(* ===== verification/GossipCache.v ===== *)
(** The deduplication cache of the gossip engine: [src/pkg/gossip/cache.go].

    [MessageCache] is an LRU list (container/list) indexed by a map and guarded by a bloom filter.
    A list element is a record with its identity, so that the map can point at it. The cache stores
    message pointers; they are an abstract type here. Operations return [outcome] because the
    bloom filter divides by its size. The abstract cache is an association list, most recent
    first; every operation is proved to implement it. *)

From S2P Require Import Prelude Hashing.

Module GossipCache.
Local Open Scope go_scope.

(** * Bloom filter *)

Record BloomFilter := MkBloomFilter {
  bf_bits : list bool;
  bf_size : Z;
  hashCount : nat;
}.

Definition make_bits (size : Z) : list bool := replicate (Z.to_nat size) false.

(** The false-positive rate argument is not used by the code. *)
Definition NewBloomFilter (capacity : Z) : outcome BloomFilter :=
  let size := wrap_i64 (capacity * 10) in
  if (size <? 0)%Z then Panic "makeslice: len out of range"
  else Done {| bf_bits := make_bits size; bf_size := size; hashCount := 7 |}.

Definition getHashes (bf : BloomFilter) (key : string) : list Z :=
  let sum := Hashing.Sum64a key in
  let h1 := Z.land sum 0xffffffff in
  let h2 := Z.shiftr sum 32 in
  let h2 := if (h2 =? 0)%Z then 1%Z else h2 in
  (λ i, Z.land (wrap_i64 (h1 + wrap_i64 (Z.of_nat i * h2))) 0x7fffffff) <$> seq 0 (hashCount bf).

(** [bits[h % size]]: the index, or a panic when the size is 0. *)
Definition bit_index (bf : BloomFilter) (h : Z) : outcome nat :=
  if (bf_size bf =? 0)%Z then Panic "integer divide by zero"
  else Done (Z.to_nat (Z.rem h (bf_size bf))).

Definition set_bit (i : nat) (bf : BloomFilter) : BloomFilter :=
  {| bf_bits := <[i := true]> (bf_bits bf); bf_size := bf_size bf; hashCount := hashCount bf |}.

Fixpoint bloom_set (hashes : list Z) (bf : BloomFilter) : outcome BloomFilter :=
  match hashes with
  | [] => Done bf
  | h :: hashes => let* i := bit_index bf h in bloom_set hashes (set_bit i bf)
  end.

Definition bloom_Add (key : string) (bf : BloomFilter) : outcome BloomFilter :=
  bloom_set (getHashes bf key) bf.

Fixpoint bloom_test (hashes : list Z) (bf : BloomFilter) : outcome bool :=
  match hashes with
  | [] => Done true
  | h :: hashes =>
      let* i := bit_index bf h in
      if negb (default false (bf_bits bf !! i)) then Done false else bloom_test hashes bf
  end.

Definition bloom_Contains (bf : BloomFilter) (key : string) : outcome bool :=
  bloom_test (getHashes bf key) bf.

(** * The cache *)

Section cache.
Context {Msg : Type}.

(** A [*list.Element] holding a [*cacheEntry]; [el_id] is the pointer. *)
Record Element := MkElement {
  el_id : nat;
  el_key : string;
  el_message : Msg;
}.

Record MessageCache := MkMessageCache {
  capacity : Z;
  cache : gmap string nat;
  lru : list Element;
  bloom : BloomFilter;
  next_id : nat;  (** the next fresh pointer *)
}.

--

> What this task involves
Starting at the line that contains "A list element" and stopping after the line that contains "[] => Done bf", write out every line exactly as it appears above, and no other line.

> Result of this task
    A list element is a record with its identity, so that the map can point at it. The cache stores
    message pointers; they are an abstract type here. Operations return [outcome] because the
    bloom filter divides by its size. The abstract cache is an association list, most recent
    first; every operation is proved to implement it. *)

From S2P Require Import Prelude Hashing.

Module GossipCache.
Local Open Scope go_scope.

(** * Bloom filter *)

Record BloomFilter := MkBloomFilter {
  bf_bits : list bool;
  bf_size : Z;
  hashCount : nat;
}.

Definition make_bits (size : Z) : list bool := replicate (Z.to_nat size) false.

(** The false-positive rate argument is not used by the code. *)
Definition NewBloomFilter (capacity : Z) : outcome BloomFilter :=
  let size := wrap_i64 (capacity * 10) in
  if (size <? 0)%Z then Panic "makeslice: len out of range"
  else Done {| bf_bits := make_bits size; bf_size := size; hashCount := 7 |}.

Definition getHashes (bf : BloomFilter) (key : string) : list Z :=
  let sum := Hashing.Sum64a key in
  let h1 := Z.land sum 0xffffffff in
  let h2 := Z.shiftr sum 32 in
  let h2 := if (h2 =? 0)%Z then 1%Z else h2 in
  (λ i, Z.land (wrap_i64 (h1 + wrap_i64 (Z.of_nat i * h2))) 0x7fffffff) <$> seq 0 (hashCount bf).

(** [bits[h % size]]: the index, or a panic when the size is 0. *)
Definition bit_index (bf : BloomFilter) (h : Z) : outcome nat :=
  if (bf_size bf =? 0)%Z then Panic "integer divide by zero"
  else Done (Z.to_nat (Z.rem h (bf_size bf))).

Definition set_bit (i : nat) (bf : BloomFilter) : BloomFilter :=
  {| bf_bits := <[i := true]> (bf_bits bf); bf_size := bf_size bf; hashCount := hashCount bf |}.

Fixpoint bloom_set (hashes : list Z) (bf : BloomFilter) : outcome BloomFilter :=
  match hashes with
  | [] => Done bf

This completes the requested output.